Joey dudó, miró a su alrededor buscando cámaras en los rincones de la sala.

– Sólo déjelo caer -repitió la mujer-. No le hará daño a nadie.

Joey bajó el brazo y dejó caer el billete, que aterrizó suavemente en el suelo. Entonces la mujer dio un paso adelante y lo cubrió con el pie.

– ¿En qué puedo ayudarla?

Joey sacó una hoja de papel de su bolso.

– Sólo un pequeño trabajo de fotocopias de unos amigos de Brooklyn.


– ¿Qué quieres decir con que se ha ido? -gruñó Gallo en su móvil mientras pulsaba el botón del cuarto piso en el ascensor. Se produjo una fuerte sacudida y el viejo ascensor se puso lentamente en movimiento.

– Ido… como en «ya no está aquí» -contestó DeSanctis-. Alguien ha estado revolviendo la basura y los contenedores de reciclado están en el bordillo, completamente limpios.

– Tal vez ya lo han recogido. ¿Qué día recogen el material para reciclar?

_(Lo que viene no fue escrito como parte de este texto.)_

(** One element of the path at a time. *)
Lemma skipelem_elements path name : length name = Z.to_nat DIRSIZ -> (forall x, x ∈ path -> x <> 0) ->
  match skipelem path name with
  | None => elements path = []
  | Some (path', name') => exists e, elements path = e :: elements path' /\ entry_name name' = take (Z.to_nat DIRSIZ) e /\
      length name' = Z.to_nat DIRSIZ /\ (forall x, x ∈ path' -> x <> 0) /\ (length path' < length path)%nat /\ (path' = [] <-> elements path' = [])
  end.
Proof.
  intros Hn Hp. unfold skipelem. pose proof (elements_skip path) as Ee. pose proof (skip_slashes_len path) as Hlen. destruct (skip_slashes path) as [|c p] eqn:E; [done|].
  pose proof (skip_slashes_head _ _ _ E) as Hc. set (q := c :: p) in *.
  assert (Hq : forall x, x ∈ q -> x <> 0).
  { intros x Hx. apply Hp, skip_in. by rewrite E. }
  pose proof (elements_elem q []) as E1. pose proof (elem_of_path_len q) as E2. pose proof (elem_of_path_in q) as Hin. pose proof (skip_rest_in q) as Hr.
  assert (Hne : (elem_of_path q).1 <> []). { unfold q. cbn [elem_of_path]. destruct (Z.eqb_spec c SLASH); done. }
  destruct (elem_of_path q) as [s rest]. cbn [fst snd app] in *. exists s. split_and!.
  - unfold elements in *. rewrite <- Ee, E1. unfold flush. destruct s; [done|]. cbn [app]. f_equal. symmetry. apply elements_skip.
  - assert (Hs : forall x, x ∈ s -> x <> 0) by (intros; by apply Hq, Hin). unfold entry_name. destruct (Z.leb_spec DIRSIZ (Z.of_nat (length s))) as [Hge|Hlt].
    + rewrite cname_take; [by rewrite take_take, Nat.min_id|]. intros x Hx. apply Hs. apply elem_of_take in Hx as (? & ? & ?). by eapply list_elem_of_lookup_2.
    + rewrite take_ge by lia. unfold splice. change (Z.to_nat 0) with 0%nat. rewrite firstn_O. cbn [app Nat.add]. rewrite <- app_assoc. cbn [app]. apply cname_zero; [done|lia].
  - destruct (Z.leb_spec DIRSIZ (Z.of_nat (length s))) as [Hge|Hlt]; [rewrite length_take; lia|]. unfold splice. change (Z.to_nat 0) with 0%nat. rewrite firstn_O. cbn [app Nat.add].
    rewrite !length_app, length_drop, Hn, ?length_app. cbn [length]. unfold DIRSIZ in *. lia.
  - intros x Hx. by apply Hq, Hr.
  - pose proof (skip_slashes_len rest). assert (length s <> 0)%nat by (by destruct s). cbn [length] in *. lia.
  - split; [by intros ->|]. intros H%elements_nil. by rewrite skip_skip in H.
Qed.

(** * Walking a path: [namex]

    The references the table of inodes holds, counted per inode, and the walk
    of [namex] against the directories read as maps. *)

(** ** Counting references *)

Definition ref_of (n : Z) (i : inode) : Z := if i_inum i =? n then i_ref i else 0.
Fixpoint refs (l : list inode) (n : Z) : Z := match l with [] => 0 | i :: l => ref_of n i + refs l n end.
Definition idle (i : inode) : Z := if i_ref i =? 0 then 1 else 0.
Fixpoint nfree (l : list inode) : Z := match l with [] => 0 | i :: l => idle i + nfree l end.
Definition one (b : bool) : Z := if b then 1 else 0.

Lemma zset_cons (x : inode) l k v : zset (x :: l) k v = if k =? 0 then v :: l else if k <? 0 then x :: l else x :: zset l (k - 1) v.
Proof.
  unfold zset. destruct (Z.eqb_spec k 0) as [->|]; [done|]. destruct (Z.ltb_spec k 0).
  - done.
  - destruct (Z.ltb_spec (k - 1) 0); [lia|]. replace (Z.to_nat k) with (S (Z.to_nat (k - 1))) by lia. done.
Qed.

Lemma refs_zset l n i i' : forall ip, znth l ip = Some i -> refs (zset l ip i') n = refs l n - ref_of n i + ref_of n i'.
Proof.
  induction l as [|x l IH]; intros ip; [by destruct ip|]. rewrite znth_cons, zset_cons. destruct (Z.eqb_spec ip 0); [intros [= ->]; cbn [refs]; lia|].
  intros Hi. pose proof (znth_Some_lt _ _ _ Hi). destruct (Z.ltb_spec ip 0); [lia|]. cbn [refs]. rewrite IH by done. lia.
Qed.
Lemma nfree_zset l i i' : forall ip, znth l ip = Some i -> nfree (zset l ip i') = nfree l - idle i + idle i'.
Proof.
  induction l as [|x l IH]; intros ip; [by destruct ip|]. rewrite znth_cons, zset_cons. destruct (Z.eqb_spec ip 0); [intros [= ->]; cbn [nfree]; lia|].
  intros Hi. pose proof (znth_Some_lt _ _ _ Hi). destruct (Z.ltb_spec ip 0); [lia|]. cbn [nfree]. rewrite IH by done. lia.
Qed.
Lemma nfree_has_free l : 0 < nfree l -> has_free l.
Proof.
  induction l as [|x l IH]; cbn [nfree]; [lia|]. unfold idle. destruct (Z.eqb_spec (i_ref x) 0) as [E|E]; [intros _; by exists 0, x|].
  intros H. destruct IH as (k & i & Hi & H0); [lia|]. exists (k + 1), i. split; [|done]. rewrite znth_cons. pose proof (znth_Some_lt _ _ _ Hi).
  destruct (Z.eqb_spec (k + 1) 0); [lia|]. by replace (k + 1 - 1) with k by lia.
Qed.
Lemma refs_none l n : (forall k i, znth l k = Some i -> 0 <= i_ref i /\ (i_inum i = n -> i_ref i = 0)) -> refs l n = 0.
Proof.
  induction l as [|x l IH]; intros H; cbn [refs]; [done|]. rewrite IH.
  - unfold ref_of. destruct (H 0 x) as [_ Hx]; [done|]. destruct (Z.eqb_spec (i_inum x) n); [by rewrite Hx|done].
  - intros k i Hi. apply (H (k + 1)). rewrite znth_cons. pose proof (znth_Some_lt _ _ _ Hi). destruct (Z.eqb_spec (k + 1) 0); [lia|]. by replace (k + 1 - 1) with k by lia.
Qed.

– Mañana -dijo DeSanctis secamente-. Te digo que ella ha estado aquí. Y si deduce cómo pensamos…

– No seas imbécil. Sólo porque haya robado la basura de Oliver no significa que sepa lo que está pasando. -Las puertas del ascensor se abrieron y Gallo siguió el alfabeto hasta el apartamento 4D-. Además, en el gran esquema de las cosas, estamos a punto de conseguir algo mucho mejor que periódicos viejos y correspondencia inservible…

– ¿De qué estás hablando?

Gallo llamó al timbre y no contestó.

– ¿Quién es? -preguntó una suave voz femenina.

– Servicio secreto de Estados Unidos -dijo Gallo, levantando su placa para que pudiesen verla a través de la mirilla.

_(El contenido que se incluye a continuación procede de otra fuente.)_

(* ===== verification/File.v ===== *)
(** * Open files: kernel/file.c

    The table of open files, and reading and writing through one: a pipe, a
    device or an inode.  What lies behind a pipe or a device is reached through
    the interface [Streams]. *)

From stdpp Require Import base numbers list gmap strings.
From Stdlib Require Import ZArith Lia.
From S2P Require Import Prelude Blocks Monad Codec Mem UserMem Bio Log LogGroup Txn Fs.
Open Scope Z_scope.

Definition NFILE : Z := 100.
Definition NDEV : Z := 10.

Inductive ftype := FD_NONE | FD_PIPE | FD_INODE | FD_DEVICE.
#[export] Instance ftype_eq_dec : EqDecision ftype.
Proof. solve_decision. Defined.

(** [struct file]; a pipe is known by its address, an inode by its place in the
    table. *)
Record file := mk_file {
  f_type : ftype;
  f_ref : Z;
  f_readable : bool;
  f_writable : bool;
  f_pipe : Z;
  f_ip : Z;
  f_off : Z;
  f_major : Z;
}.
Definition set_fref (r : Z) (f : file) : file := mk_file (f_type f) r (f_readable f) (f_writable f) (f_pipe f) (f_ip f) (f_off f) (f_major f).
Definition set_ftype (t : ftype) (f : file) : file := mk_file t (f_ref f) (f_readable f) (f_writable f) (f_pipe f) (f_ip f) (f_off f) (f_major f).
Definition set_off (o : Z) (f : file) : file := mk_file (f_type f) (f_ref f) (f_readable f) (f_writable f) (f_pipe f) (f_ip f) o (f_major f).

(** Pipes and devices: the calls of pipe.c on the pipe at an address, the page
    of a new pipe, and the functions of [devsw]. *)
Class Streams (W U : Type) := {
  w_piperead : Z -> Z -> Z -> M (W * U) Z;
  w_pipewrite : Z -> Z -> Z -> M (W * U) Z;
  w_pipeclose : Z -> bool -> M (W * U) unit;
  w_newpipe : M (W * U) (option Z);
  w_devread : Z -> option (Z -> Z -> M (W * U) Z);
  w_devwrite : Z -> option (Z -> Z -> M (W * U) Z);
}.

(** [struct stat] in memory; its four bytes of padding are what the stack held. *)
Definition stat_bytes (pad : list Z) (st : stat) : list Z :=
  le_bytes 4 (st_dev st) ++ le_bytes 4 (st_ino st) ++ le_bytes 2 (st_type st) ++ le_bytes 2 (st_nlink st) ++ pad ++ le_bytes 8 (st_size st).

Section file.
Context `{TX : Transactions T} `{UM : UserMemory U} `{ST : Streams W U}.

Record ost := mk_ost {
  o_fs : fsst T U;
  o_streams : W;
  o_files : list file;          (* ftable.file *)
  o_ofile : list (option Z);    (* myproc()->ofile *)
}.
Abbreviation OF := (M ost).

Definition in_fs {A} (m : M (fsst T U) A) : OF A := lift o_fs (fun x s => mk_ost x (o_streams s) (o_files s) (o_ofile s)) m.
Definition in_streams {A} (m : M (W * U) A) : OF A :=
  lift (fun s => (o_streams s, fs_user (o_fs s)))
    (fun x s => mk_ost (mk_fsst (fs_tx (o_fs s)) x.2 (fs_sb (o_fs s)) (fs_inodes (o_fs s)) (fs_cwd (o_fs s))) x.1 (o_files s) (o_ofile s)) m.
Definition fat (f : Z) : OF file := let! l := gets o_files in deref (znth l f).
Definition set_files (l : list file) : OF unit := modify (fun s => mk_ost (o_fs s) (o_streams s) l (o_ofile s)).
Definition mod_file (f : Z) (g : file -> file) : OF unit := let! x := fat f in let! l := gets o_files in set_files (zset l f (g x)).

Definition begin_op : OF unit := in_fs (in_tx t_begin_op).
Definition end_op : OF unit := in_fs (in_tx t_end_op).

(** The first entry without references. *)
Fixpoint unused_file (l : list file) (k : Z) : option Z :=
  match l with
  | [] => None
  | f :: l => if f_ref f =? 0 then Some k else unused_file l (k + 1)
  end.
Definition filealloc : OF (option Z) :=
  let! l := gets o_files in
  match unused_file l 0 with
  | None => ret None
  | Some f => mod_file f (set_fref 1);; ret (Some f)
  end.

Definition filedup (f : Z) : OF Z :=
  let! x := fat f in
  if f_ref x <? 1 then panic "filedup" else mod_file f (fun x => set_fref (f_ref x + 1) x);; ret f.

Definition fileclose (f : Z) : OF unit :=
  let! x := fat f in
  if f_ref x <? 1 then panic "fileclose"
  else
    mod_file f (fun x => set_fref (f_ref x - 1) x);;
    if 0 <? f_ref x - 1 then ret tt
    else
      let! ff := fat f in
      mod_file f (fun x => set_ftype FD_NONE (set_fref 0 x));;
      match f_type ff with
      | FD_PIPE => in_streams (w_pipeclose (f_pipe ff) (f_writable ff))
      | FD_INODE | FD_DEVICE => begin_op;; in_fs (iput (f_ip ff));; end_op
      | FD_NONE => ret tt
      end.

Definition filestat (pad : list Z) (f addr : Z) : OF Z :=
  let! x := fat f in
  match f_type x with
  | FD_INODE | FD_DEVICE =>
    in_fs (ilock (f_ip x));;
    let! st := in_fs (stati (f_ip x)) in
    in_fs (iunlock (f_ip x));;
    let! r := in_fs (in_user (um_copyout addr (stat_bytes pad st))) in
    if r <? 0 then ret (-1) else ret 0
  | _ => ret (-1)
  end.

Definition fileread (f addr n : Z) : OF Z :=
  let! x := fat f in
  if negb (f_readable x) then ret (-1)
  else
    match f_type x with
    | FD_PIPE => in_streams (w_piperead (f_pipe x) addr n)
    | FD_DEVICE =>
      if (f_major x <? 0) || (NDEV <=? f_major x) then ret (-1)
      else match w_devread (f_major x) with None => ret (-1) | Some read => in_streams (read addr n) end
    | FD_INODE =>
      in_fs (ilock (f_ip x));;
      let! r := in_fs (readi (f_ip x) (ToUser addr) (f_off x) (u32 n)) in
      (if 0 <? r.1 then mod_file f (fun x => set_off (u32 (f_off x + r.1)) x) else ret tt);;
      in_fs (iunlock (f_ip x));;
      ret r.1
    | FD_NONE => panic "fileread"
    end.

(** At most this many bytes in one transaction. *)
Definition write_max : Z := ((MAXOPBLOCKS - 1 - 1 - 2) / 2) * BSIZE.

(** One round of [filewrite]: the calls between [begin_op] and [end_op]. *)
Definition write_body (f addr n1 : Z) : OF Z :=
  let! x := fat f in
  in_fs (ilock (f_ip x));;
  let! x := fat f in
  let! r := in_fs (writei (f_ip x) (FromUser addr) (f_off x) n1) in
  (if 0 <? r then mod_file f (fun x => set_off (u32 (f_off x + r)) x) else ret tt);;
  in_fs (iunlock (f_ip x));;
  ret r.
(** The round: one transaction. *)
Definition write_chunk (f addr n1 : Z) : OF Z :=
  begin_op;;
  let! r := write_body f addr n1 in
  end_op;;
  ret r.
(** The rounds from byte [i] on; the result is the final [i]. *)
Fixpoint filewrite_loop (rounds : nat) (f addr n i : Z) : OF Z :=
  match rounds with
  | O => blocked
  | S rounds =>
    if i <? n then
      let n1 := Z.min (n - i) write_max in
      let! r := write_chunk f (u64 (addr + i)) n1 in
      if r =? n1 then filewrite_loop rounds f addr n (i + r) else ret i
    else ret i
  end.
(** Every round but the last writes [write_max] bytes. *)
Definition write_rounds (n : Z) : nat := Z.to_nat (n / write_max + 2).

Definition filewrite (f addr n : Z) : OF Z :=
  let! x := fat f in
  if negb (f_writable x) then ret (-1)
  else
    match f_type x with
    | FD_PIPE => in_streams (w_pipewrite (f_pipe x) addr n)
    | FD_DEVICE =>
      if (f_major x <? 0) || (NDEV <=? f_major x) then ret (-1)
      else match w_devwrite (f_major x) with None => ret (-1) | Some write => in_streams (write addr n) end
    | FD_INODE =>
      let! i := filewrite_loop (write_rounds n) f addr n 0 in
      ret (if i =? n then n else -1)
    | FD_NONE => panic "filewrite"
    end.
End file.
Arguments ost T U W : clear implicits.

Hubo un momento de silencio… luego se oyó el ruido de cerraduras que se abrían. La puerta se abrió lentamente con un chirrido y apareció una mujer corpulenta que llevaba una chaqueta de lana amarilla. Se quitó dos alfileres de la boca y los clavó en un alfiletero que llevaba sujeto a la muñeca izquierda.

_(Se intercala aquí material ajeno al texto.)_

(** The offset is advanced and the inode unlocked: [end_op] remains. *)
Lemma body_done f x i n1 data os t I r s5 t3 I3 : open_file f x i os t I -> 0 <= r <= n1 -> n1 <= write_max -> 0 <= f_off x ->
  fs_at s5 t3 I3 -> evolves (meta_blocks (fs_sb (o_fs os)) (i_inum i)) (2 * span (f_off x) n1) (with_ops 1 t) t3 -> NoDup (tv_logged t3) ->
  wrote (fs_sb (o_fs os)) (i_inum i) (f_off x) (take (Z.to_nat r) data) (tv_cur t) I (tv_cur t3) I3 ->
  (r < n1 -> short_write (fs_sb (o_fs os)) (f_off x) r (tv_cur t3)) ->
  fs_inodes s5 = zset (fs_inodes (o_fs os)) (f_ip x) (set_lock false (locked i (I3 (i_inum i)))) -> fs_user s5 = fs_user (o_fs os) ->
  fs_sb s5 = fs_sb (o_fs os) -> fs_cwd s5 = fs_cwd (o_fs os) ->
  body_post f x i (f_off x) n1 data os t I r (with_fs s5 (with_files (zset (o_files os) f (set_off (f_off x + r) x)) os)).
Proof.
  intros [Hx Hi Hr Hl A Hty Hum Hid Hsync Hmap Hlog] Hrr Hn Ho A5 Ev Hnd Wr Hshort Ei Eu Esb Ecw. set (n := i_inum i) in *.
  destruct (ev_fields _ _ _ _ Ev) as (En & Est & Eh & Eo & Ecom & Ehist & Eboot).
  exists t3, I3. split_and!; try done; try lia; [rewrite Eh; apply Hid| |].
  - etrans; [apply (logged_bound _ _ _ _ Ev); [done|apply Hid]|]. pose proof (meta_size (fs_sb (o_fs os)) n). pose proof (span_chunk (f_off x) n1 Ho Hn). unfold MAXOPBLOCKS. lia.
  - apply wp_in_fs, (wp_end _ t3 I3); [exact A5|by rewrite Eo|rewrite Eh; apply Hid|]. intros x6 A6. exists (set_lock false (locked i (I3 n))). split_and!; [| |done].
    + constructor; cbn [with_tx with_fs with_files o_fs o_files fs_inodes fs_user fs_sb]; try done.
      * apply znth_zset_eq. by apply (znth_Some_lt _ _ x).
      * rewrite Ei. apply znth_zset_eq. by apply (znth_Some_lt _ _ i).
      * change (d_type (I3 n) <> 0). rewrite (wr_self _ _ _ _ _ _ _ _ Wr). done.
      * by rewrite Eu.
      * constructor; [done|done| |done]. cbn [committed tv_held]. rewrite Eh. apply Hid.
      * rewrite Esb. intros m Hm. cbn [committed tv_cur]. destruct (decide (m = n)) as [->|Hmn]; [apply Wr|].
        rewrite (wr_disk _ _ _ _ _ _ _ _ Wr), (wr_others _ _ _ _ _ _ _ _ Wr) by done. by apply Hsync.
      * by rewrite Esb.
      * cbn [committed tv_nlog]. by rewrite En.
    + constructor; [done|done|exact Eu|exact Esb|exact Ecw|]. cbn [with_fs with_files o_files].
      intros g Hg. rewrite (znth_zset _ _ _ _ x) by done. by rewrite decide_False.
Qed.

Lemma write_body_spec f x i addr n1 data os t I : open_file f x i os t I -> source_ok (FromUser addr) n1 data (fs_user (o_fs os)) ->
  0 < n1 <= write_max -> 0 <= f_off x <= d_size (I (i_inum i)) -> f_off x + n1 <= MAXFILE * BSIZE ->
  wp (begin_op;; write_body f addr n1) (body_post f x i (f_off x) n1 data os t I) os.
Proof.
  intros Of Hsrc Hn Ho He. pose proof Of as [Hx Hi Hr Hl A Hty Hum Hid Hsync Hmap Hlog]. set (n := i_inum i) in *. set (ip := f_ip x) in *. set (sb := fs_sb (o_fs os)) in *.
  assert (Hsz : 0 <= sb_size sb) by (pose proof (inv_order _ _ _ (fa_inv _ _ _ A)); fold sb in H; lia).
  unfold write_body, begin_op. apply wp_bind, wp_in_fs, (wp_begin _ t I); [done|done|]. intros x1 A1. set (t1 := with_ops 1 t) in *.
  apply wp_bind, (wp_fat f x); [done|]. apply wp_bind, wp_in_fs, (ilock_spec _ t1 I ip i); [exact A1|done|done|done|apply Hid|done|].
  intros x2 s2 A2. fold n in s2, A2. set (i2 := locked i (I n)) in *. apply wp_bind, (wp_fat f x); [done|]. fold ip.
  assert (Hu2 : in_use (fs_inodes s2) ip i2). { constructor; [apply znth_zset_eq, (znth_Some_lt _ _ i), Hi|done|done]. }
  pose proof (span_chunk (f_off x) n1 ltac:(lia) ltac:(lia)) as Hsp. pose proof (span_nonneg (f_off x) n1 ltac:(lia)) as Hsp0.
  apply wp_bind, wp_in_fs. eapply wp_mono; [apply (writei_spec (meta_blocks sb n) ip i2 s2 t1 I (FromUser addr) (f_off x) n1 data); try done; [apply Hid|..]|].
  { apply (room_weaken _ 8); [by apply meta_room|lia]. }
  { by apply meta_map. }
  { unfold meta_blocks. change (fs_sb s2) with sb. change (i_inum i2) with n. set_solver. }
  { lia. }
  intros r s3 (t3 & I3 & A3 & Ev & Hrr & Wr & (x3 & Es3) & Hshort). change (i_inum i2) with n in *. change (fs_sb s2) with sb in *.
  set (i3 := set_d (I3 n) i2) in *. destruct (ev_fields _ _ _ _ Ev) as (_ & _ & Eh & Eo & _).
  assert (Hu3 : in_use (fs_inodes s3) ip i3) by (rewrite Es3; by apply in_use_set_d). set (x' := set_off (f_off x + r) x).
  set (os3 := with_fs s3 os). assert (Hf : wp (if 0 <? r then mod_file f (fun x => set_off (u32 (f_off x + r)) x) else ret tt) (fun _ os' => os' = with_files (zset (o_files os) f x') os3) os3).
  { destruct (Z.ltb_spec 0 r).
    - apply (wp_mod_file f _ x); [done|]. rewrite u32_small by (consts; lia). done.
    - apply wp_ret. unfold x'. replace r with 0 by lia. rewrite Z.add_0_r. replace (set_off (f_off x) x) with x by (by destruct x). by rewrite zset_id. }
  apply wp_bind. eapply wp_mono; [exact Hf|]. intros [] os4 ->. apply wp_bind, wp_in_fs, (iunlock_spec s3 t3 I3 ip i3); [done|done|done|]. intros s5 A5.
  apply wp_ret. assert (Hnd : NoDup (tv_logged t3)) by (by eapply t_bound, A3).
  assert (Ei : fs_inodes s5 = zset (fs_inodes (o_fs os)) ip (set_lock false (locked i (I3 n)))) by (unfold s5; rewrite Es3; cbn [with_inodes with_tx fs_inodes s2]; by rewrite !zset_zset).
  by apply (body_done f x i n1 data os t I r s5 t3 I3 Of); try done; try lia; try (unfold s5; by rewrite Es3).
Qed.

– ¿En qué puedo ayudarle? -preguntó Maggie Caruso.

– En realidad, señora Caruso, se trata de sus hijos…

Ella abrió la boca y sus hombros se hundieron.

– ¿Qué ha pasado? ¿Se encuentran bien?

– Por supuesto que se encuentran bien -prometió Gallo, poniendo una mano sobre su hombro-. Es sólo que se han metido en un pequeño problema en el trabajo, y bueno… esperábamos que usted pudiese venir al centro y contestar algunas preguntas.

Maggie dudó instintivamente. En ese momento comenzó a sonar el teléfono én la cocina, pero no contestó.

– Le prometo que no se trata de nada grave, señora Caruso. Sólo pensamos que usted quizá pudiera ayudarnos a aclarar todo este asunto. Ya sabe… por los chicos.

– Por-por su-supuesto… -tartamudeó-. Iré a buscar el bolso.

Mientras observaba cómo se alejaba hacia el interior del apartamento, Gallo entró y cerró la puerta. Como siempre le habían enseñado, si quieres que las ratas salgan corriendo, tienes que empezar por meterte en su ratonera.